The judge, Bushmakov, was dressed in military uniform. He addressed each prisoner in turn, Lev first:
‘Admit your guilt.’
‘No.’
‘How so? You signed the confession.’
‘I was forced by inspectors Bakhudarin and that other one, he is indicated in the protocol. I was oppressed; unlawful methods were used….’
‘What are you talking about? We do everything according to the law. Trying to avoid the blame, you do yourself a disservice. It is written clearly here: I, Gumilev, was a member… carried out systematic… my objective was to… Now it is useless to deny. Sit down.’30
Their sentences were upheld.
CHAPTER SEVEN
GULAG
Lev and his two ‘accomplices’ were transferred to another holding jail, from where prisoners were sent to all corners of the Soviet Union, to the gulag. Possibly because the fate of the prisoners had already been decided, the rules were relaxed and the three were allowed to stay in the same cell, along with other students. There they played chess on the floor, using chess pieces made from bread, and waited for news. On 17 November came a ray of hope: following a protest by the defence lawyers, the sentence imposed by the military tribunal had been revoked and the case sent for reinvestigation. According to Shumovsky:
Suddenly the two of us who remained, Lyova and I were ordered to get ready for a big move… the prison was humming like an oriental bazaar. My heart beat faster… ‘Maybe they will take us to different camps’, Lyova says. ‘Listen and try to memorize…’ We get under the plank beds, far away from vanity, Lyova whispers his father’s poems to me….’1
On 2 December they were packed into ‘Stolypin wagons’ (train carriages with bars on the windows designed for carrying convicts) and sent north. First they travelled to Medvezhegorsk, on the northern lip of the massive Lake Onega. There they joined a forced labour brigade digging the White Sea Canal.
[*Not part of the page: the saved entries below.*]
(** The dispatch, for a client that exists. *)
Lemma command_exec_eq client cl q s :
  g_clients s !! client = Some cl → 0 ≤ client < ROAR_CLIENTS_MAX →
  command_exec other client q s =
  match find_command (m_cmd (q_mes q)) (g_commands other) with
  | None => Ret (-1, q) s
  | Some c =>
      if c_acclev cl <? cmd_minacclev c then Ret (-1, q) s
      else match cmd_handler c with None => Ret (-1, q) s | Some f => f client q s end
  end.
Proof.
  intros Hcl Hc. unfold command_exec. destruct (find_command _ _) as [c|]; [|done].
  unfold client_at, mbind, M_bind, g_client. rewrite decide_True by done. rewrite Hcl. cbn.
  case_match; [done|]. by case_match.
Qed.

Hypothesis cfg_novirt : Forall (λ e : Z * (Z * Z * Z), novirt e.1) cfg_streams.

Lemma keeps_handlers client q s c f :
  consistent s → c ∈ g_commands other → cmd_handler c = Some f →
  modelled_cmd (cmd_cmd c) → cmd_cmd c ≠ ROAR_CMD_ATTACH →
  (cmd_cmd c = ROAR_CMD_SET_STREAM_PARA → flags_novirt (q_mes q)) →
  keeps (f client q) s.
Proof.
  intros C Hc. revert f. pattern c. revert c Hc. rewrite <- Forall_forall. unfold g_commands.
  repeat apply Forall_cons_2; [..|apply Forall_nil_2]; cbn [cmd_handler cmd_cmd];
    intros f [= <-] Hm Ha Hv.
  all: try (exfalso; apply Hm; by repeat constructor).
  all: try done.
  all: first [ by apply keeps_okay_pos | by apply keeps_identify | by apply keeps_auth
    | by apply keeps_whoami | by apply keeps_new_stream | by apply keeps_req_set_meta
    | by apply keeps_req_get_meta | by apply keeps_req_list_meta | by apply keeps_exec_stream
    | by apply keeps_con_stream | by apply keeps_server_oinfo | by apply keeps_get_standby
    | by apply keeps_set_standby | by apply keeps_exit | by apply keeps_list_clients
    | by apply keeps_list_streams | by apply keeps_req_get_client | by apply keeps_get_stream
    | by apply keeps_kick | by apply keeps_req_set_vol | by apply keeps_req_get_vol
    | by apply keeps_get_stream_para | by (apply keeps_set_stream_para; auto)
    | by apply keeps_add_data | by apply keeps_wait | unfold quit; by keeps_tac ].
Qed.
Lemma draw_within (ms ms' : R) (s : Sketch) :
  frame_ready s -> 0 < Q2R (BREATH_SECONDS (config s)) -> 0 <= ms ->
  Forall (within_reach (heap (world s))) (particles s) ->
  let s' := fst (draw rnd noise rasterize ms ms' s) in
  Forall (within_reach (heap (world s'))) (particles s').
Proof.
  intros Hs Hb Hms Hall. cbv zeta.
  rewrite (draw_ready_eq rnd noise rasterize ms ms' s Hs).
  cbn [fst particles world].
  set (t := ms / 1000). set (h := Q2R (BREATH_SECONDS (config s))).
  assert (Ht : 0 <= t) by (unfold t; lra).
  pose proof (tri_range h t Hb Ht) as Htri.
  assert (He : 0 <= Breath.exhale h t <= 1) by (unfold Breath.exhale; lra).
  pose proof (update_all_positions noise t (Breath.tri h t) (Breath.exhale h t)
                (particles s) (world s) (proj1 Hs)) as Hpos.
  pose proof (update_all_frame noise t (Breath.tri h t) (Breath.exhale h t)
                (particles s) (world s) (proj1 Hs)) as Hfr.
  cbv zeta in Hpos, Hfr. destruct Hfr as (_ & _ & Hframe).
  destruct Hs as [[Hnd Hfa] _]. rewrite Forall_forall in Hall, Hfa.
  eapply Forall2_Forall_l; [exact Hpos |].
  intros p c Hin [_ Hnew]. destruct (Hall p Hin) as [Hrand Hd].
  split; [exact Hrand |].
  rewrite Hnew. rewrite Hframe.
  - apply integrate_within; assumption.
  - apply Hfa. apply (particle_refs_home_pos _ p Hin).
  - apply home_not_pos; assumption.
Qed.

End NearHome.
(** * Exchange monitor: account-fetch orchestration, backoff and snapshot cache

    A shallow embedding of [src/services/accountManagerService.ts],
    [src/services/dataFetcherService.ts], the helpers of [src/config.ts],
    the data model of [src/models/position.model.ts] and the registration and
    selection handlers of [src/routes/exchange.routes.ts].

    Conventions of the embedding.
    - The module-level objects used as dictionaries ([exchangeClients],
      [lastFetchTimes], [errorCounts], [backoffTimes], [cachedData.accounts],
      [cachedData.accountConfigs]) are finite maps keyed by the account name.
    - Epoch milliseconds and error counters are JavaScript numbers that only
      ever hold integers far below 2^53, so they are integers here.  The
      numeric payload of a snapshot (prices, sizes, ...) is never computed
      with by the orchestrator; it is carried as the IEEE-754 bit pattern.
    - The outside world is an explicit argument: every reading of
      [Date.now()] and every outcome of an awaited connector call is supplied
      by the caller of the embedded function.
    - An [async] function is embedded as one atomic step (the event loop
      interleaves nothing else between its awaits); a function that can
      [throw] returns a sum, paired with the state it leaves behind.
    - Console output and connector calls are returned as a list of events. *)

From stdpp Require Import base strings gmap list.
From Stdlib Require Import ZArith Lia.

Local Open Scope Z_scope.
Local Open Scope string_scope.
Local Open Scope list_scope.

(** ** Data model ([models/position.model.ts], [config.ts]) *)

(** A JavaScript double that is only stored and copied: its bit pattern. *)
Definition float64 := Z.

Inductive Side := LONG | SHORT.
Inductive MarginMode := CROSS | ISOLATED.

Record Position := {
  symbol : string;
  side : Side;
  size : float64;
  notionalValue : float64;
  entryPrice : float64;
  markPrice : float64;
  liquidationPrice : float64;
  liquidationPriceChangePercent : float64;
  currentFundingRate : float64;
  nextFundingRate : float64;
  leverage : float64;
  unrealizedPnl : float64;
  realizedPnl : float64;
  marginMode : MarginMode;
  pos_exchange : string;
  pos_accountName : string
}.
(** * Quantum-performance-simulator: handshake engines, framing and benchmark model

    A shallow embedding of the Python sources
    [client_classical.py], [client_pqc.py], [server_pqc.py] and
    [benchmark.py], and the properties of the specification proved on it.

    Conventions of the embedding.
    - A Python [int] is a [Z]; [bytes] is a [list byte]; [None] is the
      [None] of [option]; a [str] is a list of code points.
    - A method is a function in the monad [M S], state [S] plus exceptions:
      a raised exception keeps the state reached so far, as in Python.
    - A socket carries the script of what its peer and the network will do:
      the chunks successive [recv] calls return, how many [sendall] calls
      succeed, whether [connect] is refused and whether [close] raises.
    - The cryptographic libraries (cryptography, oqs) are interfaces:
      classes of operations, instantiated by toy primitives for the
      concrete runs.
    - A truth test [if not x] on [bytes | None] is a match: [None] and the
      empty byte string are the falsy cases.
    - Calls to [print] that write fixed progress lines touch neither the
      objects nor the sockets and are left out; the server's print of the
      text a peer has sent is kept, since it can raise on that text. *)

From Stdlib Require Import String Ascii ZArith QArith Lqa Bool Lia List.
From Stdlib Require Import Strings.Byte.
From Stdlib Require Import Floats.
From Stdlib Require Uint63.
Set Warnings "-inexact-float".
Import ListNotations.
#[local] Open Scope Z_scope.

Set Implicit Arguments.

(** ** Bytes and integers *)

Definition bytes := list byte.

Definition len {A : Type} (l : list A) : Z := Z.of_nat (length l).

Definition byte_to_Z (b : byte) : Z := Z.of_N (Byte.to_N b).

Definition byte_of_Z (z : Z) : byte :=
  match Byte.of_N (Z.to_N (z mod 256)) with
  | Some b => b
  | None => x00
  end.
(** What happens outside while the goroutine is blocked. *)
Inductive EnvEvent : Type :=
| EvCancel                     (* the caller cancels [ctx] *)
| EvTimer                      (* the pending [time.After] timer fires *)
| EvResponse (r : Response).   (* [c.client.Do] and the decoding finish *)

(** The HTTP request built by [GetTorrents]: [q] holds the values added
    to the query, in the order of the [q.Add] calls. *)
Module Request.
Record t := mk {
  Method : string;
  URL : string;
  Query : list (string * string)
}.
End Request.

(** What the goroutine (or, for [ActCancelled], its context) does. *)
Inductive Action : Type :=
| ActGo                                           (* [go func() { ... }()] *)
| ActRequest (via : http_Client) (o : URLOptions.t) (req : Request.t)
                                                  (* request handed to [c.client] *)
| ActResponse (o : URLOptions.t) (r : Response)   (* [GetTorrents] returns *)
| ActSend (ev : StreamTorrent.t)                  (* [torrentsCh <- ev] completes *)
| ActSetCursor (v : Z)                            (* [lastTorrentID = v] *)
| ActAfter (d : Z)                                (* [time.After(d)] *)
| ActTimer                                        (* select takes the timer case *)
| ActCtxDone                                      (* select takes [<-ctx.Done()] *)
| ActClose                                        (* deferred [close(torrentsCh)] *)
| ActCancelled.                                   (* [ctx] becomes cancelled *)

Record Env := mkEnv {
  script : list EnvEvent;
  ctx_done : bool
}.
(** Whatever the loop returns was read at distinct positions, and has
    exactly [k] elements when it started with at most [k]. *)
Lemma while_sample_returns fuel items k :
  forall sampled seen idxs t xs rest,
    sampled_at items idxs sampled -> seen_is seen idxs ->
    len sampled <= k ->
    while_sample fuel items k sampled seen t = Ok xs rest ->
    len xs = k /\ exists idxs', sampled_at items idxs' xs.
Proof.
  induction fuel as [| fuel IH]; intros sampled seen idxs t xs rest Hat Hseen Hle Hrun.
  - cbn [while_sample] in Hrun.
    destruct (Z.ltb_spec (len sampled) k); [discriminate |].
    injection Hrun as <- <-. split; [lia | exists idxs; exact Hat].
  - destruct (Z.lt_ge_cases (len sampled) k) as [Hlt | Hge].
    + destruct (Z.le_gt_cases (len items) 0) as [Hemp | Hpos].
      { cbn [while_sample] in Hrun.
        destruct (Z.ltb_spec (len sampled) k); [| lia].
        unfold bind in Hrun. rewrite randbelow_nonpositive in Hrun by exact Hemp.
        discriminate. }
      destruct t as [| d t].
      { cbn [while_sample] in Hrun.
        destruct (Z.ltb_spec (len sampled) k); [| lia].
        unfold bind in Hrun. rewrite randbelow_starved in Hrun by exact Hpos.
        discriminate. }
      rewrite while_sample_turn in Hrun by assumption. cbv zeta in Hrun.
      pose proof (mod_in_range d (len items) Hpos) as Hr.
      destruct (decide (d mod len items ∈ seen)) as [Hin | Hnot].
      * eapply IH; eassumption.
      * destruct (items !! Z.to_nat (d mod len items)) as [x |] eqn:Hx;
          [| discriminate].
        destruct (sampled_at_snoc items idxs sampled seen _ x Hat Hseen
                    (proj1 Hr) Hnot Hx) as [Hat' Hseen'].
        eapply IH; [exact Hat' | exact Hseen' | | exact Hrun].
        unfold len in *. rewrite length_app. simpl. lia.
    + rewrite while_sample_done in Hrun by lia.
      injection Hrun as <- <-. split; [lia | exists idxs; exact Hat].
Qed.

(** The loop raises nothing when the request does not exceed the
    population. *)
Lemma while_sample_no_raise fuel items k :
  k <= len items ->
  forall sampled seen t e rest,
    while_sample fuel items k sampled seen t <> Raise e rest.
Proof.
  intros Hk. induction fuel as [| fuel IH]; intros sampled seen t e rest.
  - cbn [while_sample]. destruct (len sampled <? k); discriminate.
  - destruct (Z.lt_ge_cases (len sampled) k) as [Hlt | Hge].
    + assert (0 < len items) as Hpos by (unfold len in *; lia).
      destruct t as [| d t].
      { cbn [while_sample]. destruct (Z.ltb_spec (len sampled) k); [| lia].
        unfold bind. rewrite randbelow_starved by exact Hpos. discriminate. }
      rewrite while_sample_turn by assumption. cbv zeta.
      destruct (decide (d mod len items ∈ seen)); [apply IH |].
      destruct (getitem_in_range items (d mod len items) t
                  (mod_in_range d _ Hpos)) as (x & Hx & _).
      rewrite Hx. apply IH.
    + rewrite while_sample_done by lia. discriminate.
Qed.

(** The fuel does not matter once it exceeds the length of the tape. *)
Lemma while_sample_fuel items k :
  forall fuel fuel' sampled seen t,
    (length t < fuel)%nat -> (length t < fuel')%nat ->
    while_sample fuel items k sampled seen t =
    while_sample fuel' items k sampled seen t.
Proof.
  induction fuel as [| fuel IH]; intros fuel' sampled seen t Hf Hf'; [lia |].
  destruct fuel' as [| fuel']; [lia |].
  cbn [while_sample]. destruct (len sampled <? k); [| reflexivity].
  unfold bind at 1 3. unfold randbelow.
  destruct (len items <=? 0); [reflexivity |].
  destruct t as [| d t]; [reflexivity |]. simpl in Hf, Hf'.
  destruct (decide (d mod len items ∈ seen)); [apply IH; lia |].
  unfold bind, getitem.
  destruct (norm_index items (d mod len items)) as [i |]; [| reflexivity].
  destruct (items !! i); [| reflexivity].
  unfold ret. apply IH; lia.
Qed.

(** Drawing the positions [i, i+1, ..., i+n-1] in this order extends a
    sample of the first [i] items to the first [i+n] items, and leaves
    the draws that follow on the tape. *)
Lemma while_sample_first items (extra : tape) :
  forall n i fuel seen,
    (i + n <= length items)%nat -> (n < fuel)%nat ->
    (forall z, z ∈ seen -> z < Z.of_nat i) ->
    while_sample fuel items (Z.of_nat (i + n)) (take i items) seen
      (map Z.of_nat (seq i n) ++ extra)%list = Ok (take (i + n) items) extra.
Proof.
  induction n as [| n IH]; intros i fuel seen Hlen Hfuel Hseen.
  - rewrite Nat.add_0_r. apply while_sample_done.
    unfold len. rewrite length_take. lia.
  - destruct fuel as [| fuel]; [lia |].
    cbn [seq map app].
    assert (len (take i items) = Z.of_nat i) as Hl
      by (unfold len; rewrite length_take; lia).
    rewrite while_sample_turn by (unfold len in *; lia). cbv zeta.
    assert (Z.of_nat i mod len items = Z.of_nat i) as ->
      by (apply Z.mod_small; unfold len; lia).
    destruct (decide (Z.of_nat i ∈ seen)) as [Hin | Hnot].
    { apply Hseen in Hin. lia. }
    rewrite Nat2Z.id.
    destruct (lookup_lt_is_Some_2 items i) as [x Hx]; [lia |].
    rewrite Hx. rewrite <- (take_S_r items i x Hx).
    replace (i + S n)%nat with (S i + n)%nat by lia.
    apply IH; [lia | lia |].
    intros z Hz. apply elem_of_union in Hz. destruct Hz as [Hz | Hz].
    + apply elem_of_singleton in Hz. lia.
    + apply Hseen in Hz. lia.
Qed.
Lemma union_seen_drawn (seen drawn : gset Z) (index : Z) :
  index ∈ seen -> seen ∪ ({[index]} ∪ drawn) = seen ∪ drawn.
Proof.
  intros Hin. apply set_eq. intros z.
  rewrite !elem_of_union, elem_of_singleton. split.
  - intros [Hz | [-> | Hz]]; [left | left | right]; assumption.
  - intros [Hz | Hz]; [left | right; right]; assumption.
Qed.

Lemma union_fresh_drawn (seen drawn : gset Z) (index : Z) :
  seen ∪ ({[index]} ∪ drawn) = {[index]} ∪ seen ∪ drawn.
Proof.
  apply set_eq. intros z. rewrite !elem_of_union, elem_of_singleton. tauto.
Qed.

(** The loop returns as soon as the draws, together with the indices
    already seen, make up [k] different indices. *)
Lemma while_sample_enough items k :
  k <= len items ->
  forall t fuel sampled seen,
    (length t < fuel)%nat ->
    len sampled = Z.of_nat (size seen) ->
    k <= Z.of_nat (size (seen ∪ drawn_indices (len items) t)) ->
    exists xs rest, while_sample fuel items k sampled seen t = Ok xs rest.
Proof.
  intros Hk. induction t as [| d t IH]; intros fuel sampled seen Hfuel Hsize Hdrawn.
  - unfold drawn_indices in Hdrawn. simpl in Hdrawn.
    rewrite union_empty_r_L in Hdrawn.
    exists sampled, []. apply while_sample_done. lia.
  - destruct (Z.lt_ge_cases (len sampled) k) as [Hlt | Hge];
      [| exists sampled, (d :: t); apply while_sample_done; lia].
    assert (0 < len items) as Hpos by (unfold len in *; lia).
    destruct fuel as [| fuel]; [simpl in Hfuel; lia |]. simpl in Hfuel.
    rewrite while_sample_turn by assumption. cbv zeta.
    unfold drawn_indices in Hdrawn. simpl in Hdrawn.
    fold (drawn_indices (len items) t) in Hdrawn.
    destruct (decide (d mod len items ∈ seen)) as [Hin | Hnot].
    + apply IH; [lia | exact Hsize |].
      rewrite <- (union_seen_drawn seen _ _ Hin). exact Hdrawn.
    + destruct (getitem_in_range items (d mod len items) t
                  (mod_in_range d _ Hpos)) as (x & Hx & _).
      rewrite Hx. apply IH; [lia | |].
      * rewrite size_union by set_solver. rewrite size_singleton.
        unfold len in *. rewrite length_app. simpl. lia.
      * rewrite <- union_fresh_drawn. exact Hdrawn.
Qed.
End Sampling.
It was one of the many massive engineering projects undertaken by work brigades under Stalin, and had an ambitious aim: as part of the preparations for war, Stalin wanted a canal between the White Sea and the Baltic Sea so that the Soviet navy could sail from one to the other swiftly, without being forced to go round Scandinavia. Completed at a heavy price in terms of human life, like many other such projects it was dramatically flawed: dug too shallow, it was almost never used.